**REQUIRED ACTION**
Output, word for word, the lines of this listing that fall between the line with "- by exists (bindingRaw p), b." and the line with "- left. split;", counting both of those lines, and no others.

━━━━━━━━━━━━━━━━━━━━

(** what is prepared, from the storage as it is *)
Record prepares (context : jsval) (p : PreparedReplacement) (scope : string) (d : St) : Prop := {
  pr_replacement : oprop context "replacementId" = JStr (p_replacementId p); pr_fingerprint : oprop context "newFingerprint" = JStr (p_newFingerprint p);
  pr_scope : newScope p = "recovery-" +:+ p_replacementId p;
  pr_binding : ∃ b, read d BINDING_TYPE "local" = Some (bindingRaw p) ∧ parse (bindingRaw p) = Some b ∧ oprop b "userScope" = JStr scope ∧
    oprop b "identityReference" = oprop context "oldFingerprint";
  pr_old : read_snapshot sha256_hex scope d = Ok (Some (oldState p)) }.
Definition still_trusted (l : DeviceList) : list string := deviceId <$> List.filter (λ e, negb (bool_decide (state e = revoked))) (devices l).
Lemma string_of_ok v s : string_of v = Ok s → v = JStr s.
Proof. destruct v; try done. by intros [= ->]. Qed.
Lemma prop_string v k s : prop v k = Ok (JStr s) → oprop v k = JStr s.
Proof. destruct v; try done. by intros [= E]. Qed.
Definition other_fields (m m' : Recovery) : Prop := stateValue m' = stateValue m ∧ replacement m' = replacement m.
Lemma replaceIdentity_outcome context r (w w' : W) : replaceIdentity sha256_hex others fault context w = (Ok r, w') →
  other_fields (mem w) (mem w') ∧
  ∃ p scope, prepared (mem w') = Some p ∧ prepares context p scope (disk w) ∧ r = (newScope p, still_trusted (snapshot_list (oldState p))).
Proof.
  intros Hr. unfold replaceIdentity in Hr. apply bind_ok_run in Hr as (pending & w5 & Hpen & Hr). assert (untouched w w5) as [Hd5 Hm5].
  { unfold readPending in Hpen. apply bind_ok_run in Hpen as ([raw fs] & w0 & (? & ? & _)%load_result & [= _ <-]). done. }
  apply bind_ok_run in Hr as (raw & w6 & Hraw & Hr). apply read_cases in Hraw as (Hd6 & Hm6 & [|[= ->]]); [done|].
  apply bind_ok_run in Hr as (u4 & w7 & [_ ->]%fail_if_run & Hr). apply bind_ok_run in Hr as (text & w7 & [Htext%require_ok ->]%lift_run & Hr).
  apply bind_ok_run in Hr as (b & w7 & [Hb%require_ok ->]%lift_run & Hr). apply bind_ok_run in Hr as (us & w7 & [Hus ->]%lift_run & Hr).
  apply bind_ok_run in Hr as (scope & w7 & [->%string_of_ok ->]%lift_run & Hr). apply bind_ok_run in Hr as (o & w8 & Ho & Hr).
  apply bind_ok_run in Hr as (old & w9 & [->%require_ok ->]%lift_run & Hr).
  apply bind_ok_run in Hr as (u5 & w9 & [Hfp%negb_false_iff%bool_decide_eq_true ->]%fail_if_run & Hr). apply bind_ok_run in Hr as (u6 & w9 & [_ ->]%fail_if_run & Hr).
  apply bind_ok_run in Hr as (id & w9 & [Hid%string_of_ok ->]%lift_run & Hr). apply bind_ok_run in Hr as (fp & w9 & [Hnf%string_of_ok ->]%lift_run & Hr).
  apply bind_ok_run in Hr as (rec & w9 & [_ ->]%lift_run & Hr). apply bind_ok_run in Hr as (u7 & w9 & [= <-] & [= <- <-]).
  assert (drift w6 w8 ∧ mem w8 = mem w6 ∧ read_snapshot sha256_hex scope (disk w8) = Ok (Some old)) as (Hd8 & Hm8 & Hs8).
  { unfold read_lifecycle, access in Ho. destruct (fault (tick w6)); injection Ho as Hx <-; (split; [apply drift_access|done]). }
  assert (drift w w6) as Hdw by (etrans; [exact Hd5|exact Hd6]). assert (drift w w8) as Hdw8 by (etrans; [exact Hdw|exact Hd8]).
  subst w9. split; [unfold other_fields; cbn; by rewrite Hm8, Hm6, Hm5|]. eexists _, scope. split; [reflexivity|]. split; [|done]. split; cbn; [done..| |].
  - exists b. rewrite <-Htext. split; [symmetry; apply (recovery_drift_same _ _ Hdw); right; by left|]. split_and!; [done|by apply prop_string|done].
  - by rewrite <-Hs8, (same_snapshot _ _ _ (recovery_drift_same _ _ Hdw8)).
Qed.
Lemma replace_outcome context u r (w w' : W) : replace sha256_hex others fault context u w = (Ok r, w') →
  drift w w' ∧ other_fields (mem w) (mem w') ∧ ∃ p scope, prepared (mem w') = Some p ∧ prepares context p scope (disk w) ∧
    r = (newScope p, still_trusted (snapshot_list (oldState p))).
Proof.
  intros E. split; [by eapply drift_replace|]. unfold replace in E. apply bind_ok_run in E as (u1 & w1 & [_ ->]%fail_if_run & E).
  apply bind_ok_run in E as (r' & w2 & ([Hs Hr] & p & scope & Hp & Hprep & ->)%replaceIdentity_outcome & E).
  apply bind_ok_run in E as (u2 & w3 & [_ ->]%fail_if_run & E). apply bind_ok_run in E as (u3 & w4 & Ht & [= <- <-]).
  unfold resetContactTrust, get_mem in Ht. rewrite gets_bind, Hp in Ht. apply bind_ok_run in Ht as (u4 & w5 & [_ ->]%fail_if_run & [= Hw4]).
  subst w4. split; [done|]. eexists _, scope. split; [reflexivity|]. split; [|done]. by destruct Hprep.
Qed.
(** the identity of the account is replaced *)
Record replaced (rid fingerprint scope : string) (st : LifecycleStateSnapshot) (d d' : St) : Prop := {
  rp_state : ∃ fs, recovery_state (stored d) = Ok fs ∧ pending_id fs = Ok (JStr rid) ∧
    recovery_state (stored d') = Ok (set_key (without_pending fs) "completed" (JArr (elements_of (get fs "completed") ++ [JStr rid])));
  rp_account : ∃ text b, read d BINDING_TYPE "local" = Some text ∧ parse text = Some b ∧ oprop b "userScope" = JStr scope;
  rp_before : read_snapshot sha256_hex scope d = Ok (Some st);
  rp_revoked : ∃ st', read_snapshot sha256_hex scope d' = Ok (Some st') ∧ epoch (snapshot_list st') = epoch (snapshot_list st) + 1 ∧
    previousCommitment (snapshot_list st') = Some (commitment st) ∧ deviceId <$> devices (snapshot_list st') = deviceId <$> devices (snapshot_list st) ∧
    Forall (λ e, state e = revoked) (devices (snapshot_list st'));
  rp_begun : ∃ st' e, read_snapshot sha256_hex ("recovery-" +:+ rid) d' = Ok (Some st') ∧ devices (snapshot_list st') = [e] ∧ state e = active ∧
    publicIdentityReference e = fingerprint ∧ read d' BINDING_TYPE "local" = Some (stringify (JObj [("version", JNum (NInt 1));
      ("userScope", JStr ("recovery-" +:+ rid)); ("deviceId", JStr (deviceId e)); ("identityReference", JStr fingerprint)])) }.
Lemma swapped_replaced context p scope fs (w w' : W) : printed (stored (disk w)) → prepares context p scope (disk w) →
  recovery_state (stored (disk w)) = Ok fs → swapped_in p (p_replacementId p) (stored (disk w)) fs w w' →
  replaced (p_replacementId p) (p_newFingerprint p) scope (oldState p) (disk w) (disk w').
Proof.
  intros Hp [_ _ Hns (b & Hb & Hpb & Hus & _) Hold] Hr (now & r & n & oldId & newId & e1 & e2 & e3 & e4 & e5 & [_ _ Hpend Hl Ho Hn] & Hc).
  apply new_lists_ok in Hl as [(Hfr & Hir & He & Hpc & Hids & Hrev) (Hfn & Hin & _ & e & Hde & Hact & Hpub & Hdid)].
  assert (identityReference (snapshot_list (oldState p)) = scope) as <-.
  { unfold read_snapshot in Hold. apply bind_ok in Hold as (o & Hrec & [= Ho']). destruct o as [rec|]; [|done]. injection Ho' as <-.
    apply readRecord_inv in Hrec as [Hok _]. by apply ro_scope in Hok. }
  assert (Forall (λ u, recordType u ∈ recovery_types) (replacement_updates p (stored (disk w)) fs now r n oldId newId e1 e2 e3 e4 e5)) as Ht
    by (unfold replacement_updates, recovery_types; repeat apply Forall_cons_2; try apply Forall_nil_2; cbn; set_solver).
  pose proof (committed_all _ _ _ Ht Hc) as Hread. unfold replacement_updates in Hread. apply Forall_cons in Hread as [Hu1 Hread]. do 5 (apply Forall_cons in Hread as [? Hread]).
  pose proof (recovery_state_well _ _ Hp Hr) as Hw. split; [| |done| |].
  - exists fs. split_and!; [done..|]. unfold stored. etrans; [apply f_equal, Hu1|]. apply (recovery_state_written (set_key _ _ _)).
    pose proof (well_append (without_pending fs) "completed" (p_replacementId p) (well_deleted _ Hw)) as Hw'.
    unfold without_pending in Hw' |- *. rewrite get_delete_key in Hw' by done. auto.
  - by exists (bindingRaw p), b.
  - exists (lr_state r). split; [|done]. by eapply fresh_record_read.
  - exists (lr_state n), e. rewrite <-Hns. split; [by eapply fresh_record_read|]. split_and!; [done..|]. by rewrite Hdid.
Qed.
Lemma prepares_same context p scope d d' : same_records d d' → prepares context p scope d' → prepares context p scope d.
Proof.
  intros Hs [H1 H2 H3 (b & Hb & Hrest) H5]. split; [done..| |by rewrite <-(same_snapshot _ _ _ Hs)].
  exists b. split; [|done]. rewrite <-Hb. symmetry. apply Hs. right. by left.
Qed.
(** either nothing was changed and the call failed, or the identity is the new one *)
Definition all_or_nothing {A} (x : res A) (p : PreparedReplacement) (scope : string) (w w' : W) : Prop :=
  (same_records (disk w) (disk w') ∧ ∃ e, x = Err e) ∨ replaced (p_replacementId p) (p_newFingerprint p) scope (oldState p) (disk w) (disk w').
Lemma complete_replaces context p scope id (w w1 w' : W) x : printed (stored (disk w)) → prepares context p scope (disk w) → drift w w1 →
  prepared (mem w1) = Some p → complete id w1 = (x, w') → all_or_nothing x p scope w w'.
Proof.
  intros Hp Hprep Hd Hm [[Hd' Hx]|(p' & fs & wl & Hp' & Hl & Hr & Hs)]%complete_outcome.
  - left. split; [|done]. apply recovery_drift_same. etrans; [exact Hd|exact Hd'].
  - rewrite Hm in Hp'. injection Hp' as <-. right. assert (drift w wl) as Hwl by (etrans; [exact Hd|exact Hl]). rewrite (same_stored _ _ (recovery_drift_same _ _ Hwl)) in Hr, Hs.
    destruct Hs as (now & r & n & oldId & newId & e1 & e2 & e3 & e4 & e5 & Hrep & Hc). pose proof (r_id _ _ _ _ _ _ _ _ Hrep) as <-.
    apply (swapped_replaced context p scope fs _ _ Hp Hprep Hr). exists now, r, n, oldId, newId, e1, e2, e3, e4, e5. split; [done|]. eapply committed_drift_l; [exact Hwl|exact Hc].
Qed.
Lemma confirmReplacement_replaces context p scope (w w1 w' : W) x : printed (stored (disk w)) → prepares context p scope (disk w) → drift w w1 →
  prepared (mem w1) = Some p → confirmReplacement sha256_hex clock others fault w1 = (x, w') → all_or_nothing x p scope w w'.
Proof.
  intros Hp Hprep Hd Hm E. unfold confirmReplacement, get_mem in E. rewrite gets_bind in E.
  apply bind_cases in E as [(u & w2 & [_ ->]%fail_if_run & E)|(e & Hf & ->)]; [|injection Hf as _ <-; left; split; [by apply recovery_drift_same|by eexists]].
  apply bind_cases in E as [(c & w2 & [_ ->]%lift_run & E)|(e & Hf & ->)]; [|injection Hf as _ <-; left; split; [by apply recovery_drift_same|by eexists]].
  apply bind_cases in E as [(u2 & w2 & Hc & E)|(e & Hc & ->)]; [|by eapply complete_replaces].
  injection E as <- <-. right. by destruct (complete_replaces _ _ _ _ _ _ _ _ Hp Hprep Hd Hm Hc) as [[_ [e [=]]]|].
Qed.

━━━━━━━━━━━━━━━━━━━━

**WORKED SOLUTION**
  - by exists (bindingRaw p), b.
  - exists (lr_state r). split; [|done]. by eapply fresh_record_read.
  - exists (lr_state n), e. rewrite <-Hns. split; [by eapply fresh_record_read|]. split_and!; [done..|]. by rewrite Hdid.
Qed.
Lemma prepares_same context p scope d d' : same_records d d' → prepares context p scope d' → prepares context p scope d.
Proof.
  intros Hs [H1 H2 H3 (b & Hb & Hrest) H5]. split; [done..| |by rewrite <-(same_snapshot _ _ _ Hs)].
  exists b. split; [|done]. rewrite <-Hb. symmetry. apply Hs. right. by left.
Qed.
(** either nothing was changed and the call failed, or the identity is the new one *)
Definition all_or_nothing {A} (x : res A) (p : PreparedReplacement) (scope : string) (w w' : W) : Prop :=
  (same_records (disk w) (disk w') ∧ ∃ e, x = Err e) ∨ replaced (p_replacementId p) (p_newFingerprint p) scope (oldState p) (disk w) (disk w').
Lemma complete_replaces context p scope id (w w1 w' : W) x : printed (stored (disk w)) → prepares context p scope (disk w) → drift w w1 →
  prepared (mem w1) = Some p → complete id w1 = (x, w') → all_or_nothing x p scope w w'.
Proof.
  intros Hp Hprep Hd Hm [[Hd' Hx]|(p' & fs & wl & Hp' & Hl & Hr & Hs)]%complete_outcome.
  - left. split; [|done]. apply recovery_drift_same. etrans; [exact Hd|exact Hd'].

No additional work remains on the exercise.